──────── Data for review ────────
(** * cp-mentor backend: sessions, AI fallback and account security

    A shallow embedding of the server side of cp-mentor:
    - [services/aiService.js]  (the [AIService] singleton),
    - [models/Session.js], [models/Analytics.js], [models/User.js],
    - [middleware/auth.js], [routes/ai.js], [routes/auth.js].

    JavaScript strings are byte strings ([string]); dates are integers of
    milliseconds since the epoch ([Z]); [undefined] / an unset path of a
    document is [None]. *)

From Stdlib Require Import ZArith String Ascii List Bool Lia.
From stdpp Require Import base option list strings gmap pretty.

Local Open Scope string_scope.
Local Open Scope Z_scope.

(** ** JavaScript primitives used by the code *)

Module JS.

(** [s.includes(pat)] *)
Fixpoint includes (s pat : string) : bool :=
  String.prefix pat s ||
  match s with
  | EmptyString => false
  | String _ rest => includes rest pat
  end.

(** [s.startsWith(pat)] *)
Definition startsWith (s pat : string) : bool := String.prefix pat s.

Definition upper_char (c : ascii) : ascii :=
  let n := nat_of_ascii c in
  if ((97 <=? n)%nat && (n <=? 122)%nat)%bool then ascii_of_nat (n - 32) else c.

(** [s.toUpperCase()], on the ASCII letters (the only ones the code
    applies it to are the language names of [detectLanguage]). *)
Fixpoint toUpperCase (s : string) : string :=
  match s with
  | EmptyString => EmptyString
  | String c rest => String (upper_char c) (toUpperCase rest)
  end.

Definition is_space (c : ascii) : bool :=
  let n := nat_of_ascii c in
  ((n =? 32) || ((9 <=? n) && (n <=? 13)))%nat.

Fixpoint trimStart (s : string) : string :=
  match s with
  | String c rest => if is_space c then trimStart rest else s
  | EmptyString => EmptyString
  end.

Fixpoint rev_string (s acc : string) : string :=
  match s with
  | EmptyString => acc
  | String c rest => rev_string rest (String c acc)
  end.

(** [s.trim()] (ASCII white space) *)
Definition trim (s : string) : string :=
  rev_string (trimStart (rev_string (trimStart s) "")) "".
────────
Of the lines above, copy each that contains "includes".

(** [s.includes(pat)] *)
Fixpoint includes (s pat : string) : bool :=
  | String _ rest => includes rest pat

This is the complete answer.